Biology of blood and marrow transplantation : journal of the American Society for Blood and Marrow Transplantation, Volume 18, Issue 11, p.1649-55 (2012)


2012, Center-Authored Paper, Clinical Research Division, July 2012, Research Trials Office Core Facility - Biostatistics Service, Shared Resources


In 2005, a National Institutes of Health consensus conference was held to refine methods for research in patients with chronic graft-versus-host disease, including proposed objective response measures and a provisional algorithm for calculating organ-specific and overall response. In this study, we used weighted kappa statistics to evaluate the level of agreement between clinician response ratings and calculated response categories in patients with chronic graft-versus-host disease. The study included 290 patients who had paired enrollment and follow-up visits. Based on a set of objective measures, 37% of the patients had an overall complete or partial response, whereas clinicians reported an overall complete or partial response rate of 71% (slight to fair agreement, weighted kappa 0.20).
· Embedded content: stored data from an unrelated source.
(** ** The cache *)

Module CacheService.
Import JsString.

Record Location := { city : string; country : string }.

Record CacheEntry (T : Type) :=
  { data : T; timestamp : Z; expiresAt : Z }.
Arguments data {T} _.
Arguments timestamp {T} _.
Arguments expiresAt {T} _.

Record CacheConfig :=
  { weatherTTL : Z;
    newsTTL : Z;
    satelliteTTL : Z;
    criticalIssuesTTL : Z;
    environmentalDataTTL : Z }.

Definition config : CacheConfig :=
  {| weatherTTL := 10 * 60 * 1000;
     newsTTL := 30 * 60 * 1000;
     satelliteTTL := 60 * 60 * 1000;
     criticalIssuesTTL := 15 * 60 * 1000;
     environmentalDataTTL := 5 * 60 * 1000 |}.

(** [`${type}_${location.city}_${location.country}`.toLowerCase().replace(/\s+/g, '_')] *)
Definition generateKey (type : string) (location : Location) : string :=
  replaceWhiteSpace "_"
    (toLowerCase (type +:+ "_" +:+ city location +:+ "_" +:+ country location)).

(** [Date.now() < entry.expiresAt], [now] being the reading. *)
Definition isValid {T} (now : Z) (entry : CacheEntry T) : bool :=
  now <? expiresAt entry.

Definition getTTL (type : string) : Z :=
  if String.eqb type "weather" then weatherTTL config
  else if String.eqb type "news" then newsTTL config
  else if String.eqb type "satellite" then satelliteTTL config
  else if String.eqb type "criticalIssues" then criticalIssuesTTL config
  else if String.eqb type "environmental_data" then environmentalDataTTL config
  else 5 * 60 * 1000.

Section Operations.
Context {T : Type}.

(** [get] returns the result and the cache it leaves.  The clock is
    read (inside [isValid]) only when the key has an entry. *)
Definition get (type : string) (location : Location) (now : Z)
    (cache : gmap string (CacheEntry T)) : option T * gmap string (CacheEntry T) :=
  let key := generateKey type location in
  match cache !! key with
  | None => (None, delete key cache)
  | Some entry =>
      if isValid now entry then (Some (data entry), cache)
      else (None, delete key cache)
  end.

(** [set] reads the clock twice, in this order: [t_stamp] for
    [timestamp] and [t_exp] for [expiresAt]. *)
Definition set (type : string) (location : Location) (d : T)
    (t_stamp t_exp : Z) (cache : gmap string (CacheEntry T))
    : gmap string (CacheEntry T) :=
  let key := generateKey type location in
  let ttl := getTTL type in
  let entry := {| data := d; timestamp := t_stamp; expiresAt := t_exp + ttl |} in
  <[key := entry]> cache.

(** The loop of [cleanup] over [this.cache.entries()], deleting from
    the map it walks. *)
Definition cleanup (now : Z) (cache : gmap string (CacheEntry T))
    : gmap string (CacheEntry T) :=
  map_fold (fun key entry acc =>
              if now >=? expiresAt entry then delete key acc else acc)
           cache cache.

Definition clear (cache : gmap string (CacheEntry T))
    : gmap string (CacheEntry T) := ∅.

Record Stats :=
  { totalEntries : nat; validEntries : nat; expiredEntries : nat }.

(** The loop of [getStats] over [this.cache.values()]: the pair is
    ([validEntries], [expiredEntries]). *)
Definition countEntries (now : Z) (cache : gmap string (CacheEntry T)) : nat * nat :=
  map_fold (fun _ entry acc =>
              if now <? expiresAt entry then (S (fst acc), snd acc)
              else (fst acc, S (snd acc)))
           (0%nat, 0%nat) cache.

(** [getStats] returns the statistics and the cache it leaves. *)
Definition getStats (now : Z) (cache : gmap string (CacheEntry T))
    : Stats * gmap string (CacheEntry T) :=
  let counts := countEntries now cache in
  ({| totalEntries := size cache;
      validEntries := fst counts;
      expiredEntries := snd counts |}, cache).

Record DebugInfo :=
  { key : string; type : string; location : string; age : Z; expiresIn : Z }.

(** The record that the loop of [getDebugInfo] pushes for one entry:
    [const [type, city, country] = key.split('_')], the location
    [`${city} ${country}`], and the two durations in minutes. *)
Definition debugRecord (now : Z) (k : string) (entry : CacheEntry T) : DebugInfo :=
  let (first, others) := split "_" k in
  let city := others !! 0%nat in
  let country := others !! 1%nat in
  {| key := k;
     type := first;
     location := template city +:+ " " +:+ template country;
     age := JsNumber.roundDiv (now - timestamp entry) 60000;
     expiresIn := JsNumber.roundDiv (expiresAt entry - now) 60000 |}.

(** [getDebugInfo]: one record per entry.  The JavaScript [Map] lists
    its entries in insertion order, which the [gmap] does not record: the
    list below has the records in the order of [map_to_list], and only
    what does not depend on the order is stated about it. *)
Definition getDebugInfo (now : Z) (cache : gmap string (CacheEntry T))
    : list DebugInfo :=
  (fun ke => debugRecord now (fst ke) (snd ke)) <$> map_to_list cache.
End Operations.

End CacheService.

Import JsString CacheService.

(** ** The life of an entry over a sequence of calls *)

Module Lifecycle.

(** The state of a key, as the specification names it, judged at the
    clock reading [now]. *)
Inductive Status := Absent | Valid | Stale.

Definition status {T} (key : string) (now : Z)
    (cache : gmap string (CacheEntry T)) : Status :=
  match cache !! key with
  | None => Absent
  | Some entry => if isValid now entry then Valid else Stale
  end.

(** A call of a public method, with the readings of the clock that the
    call receives. *)
Inductive Op (T : Type) :=
| OpGet (type : string) (location : Location) (now : Z)
| OpSet (type : string) (location : Location) (d : T) (t_stamp t_exp : Z)
| OpCleanup (now : Z)
| OpClear
| OpGetStats (now : Z).
Arguments OpGet {T} _ _ _.
Arguments OpSet {T} _ _ _ _ _.
Arguments OpCleanup {T} _.
Arguments OpClear {T}.
Arguments OpGetStats {T} _.

Definition exec {T} (op : Op T) (cache : gmap string (CacheEntry T))
    : gmap string (CacheEntry T) :=
  match op with
  | OpGet type location now => snd (get type location now cache)
  | OpSet type location d t_stamp t_exp => set type location d t_stamp t_exp cache
  | OpCleanup now => cleanup now cache
  | OpClear => clear cache
  | OpGetStats now => snd (getStats now cache)
  end.

Fixpoint run {T} (ops : list (Op T)) (cache : gmap string (CacheEntry T))
    : gmap string (CacheEntry T) :=
  match ops with
  | [] => cache
  | op :: ops' => run ops' (exec op cache)
  end.

(** The readings of the clock in call order. *)
Definition readings {T} (op : Op T) : list Z :=
  match op with
  | OpGet _ _ now => [now]
  | OpSet _ _ _ t_stamp t_exp => [t_stamp; t_exp]
  | OpCleanup now => [now]
  | OpClear => []
  | OpGetStats now => [now]
  end.

Definition clockReadings {T} (ops : list (Op T)) : list Z :=
  flat_map readings ops.

(** A clock that never runs backwards: every reading is at least the
    one before it, starting from [t]. *)
Fixpoint nondecreasingFrom (t : Z) (l : list Z) : Prop :=
  match l with
  | [] => True
  | x :: l' => t <= x /\ nondecreasingFrom x l'
  end.

(** The call is a [set] whose derived key is [key]. *)
Definition writes {T} (key : string) (op : Op T) : Prop :=
  match op with
  | OpSet type location _ _ _ => generateKey type location = key
  | _ => False
  end.

End Lifecycle.

Import Lifecycle.

(** ** Vocabulary of the statements about keys *)

Module KeyNotions.

(** What [generateKey] does to one component of the key. *)
Definition normalize (s : string) : string :=
  replaceWhiteSpace "_" (toLowerCase s).

(** Two code units that are the same letter, in the same or in the
    other case: the lower-case letter is 32 above its capital. *)
Definition caseVariant (a b : ascii) : Prop :=
  a = b \/
  (isUpper a = true /\ code b = (code a + 32)%N) \/
  (isUpper b = true /\ code a = (code b + 32)%N).

Fixpoint allWhiteSpace (s : string) : bool :=
  match s with
  | EmptyString => true
  | String c s' => isWhiteSpace c && allWhiteSpace s'
  end.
Agreement rates between calculated organ-specific responses and clinician-reported changes in skin, mouth, and eyes were fair to moderate (weighted kappa, 0.28-0.54). We conclude that for both overall and organ-specific comparisons, clinician response ratings did not agree well with calculated response categories. Possible reasons for this discrepancy include a high clinical sensitivity for detecting response, a clinical predisposition to recognize selective improvements as overall response, the large change in objective measures proposed to define response, and the high incidence of progressive disease based on new manifestations. Conclusions from prior literature reporting high overall response rates based on clinician judgment would not be supported if the provisional algorithm had been applied to calculate response. Our analysis also highlights the need to define an overall response measure that incorporates both patient-reported and objective measures and accurately reflects the outcome in patients with a mixed response in which one organ or site improves, whereas another shows new involvement.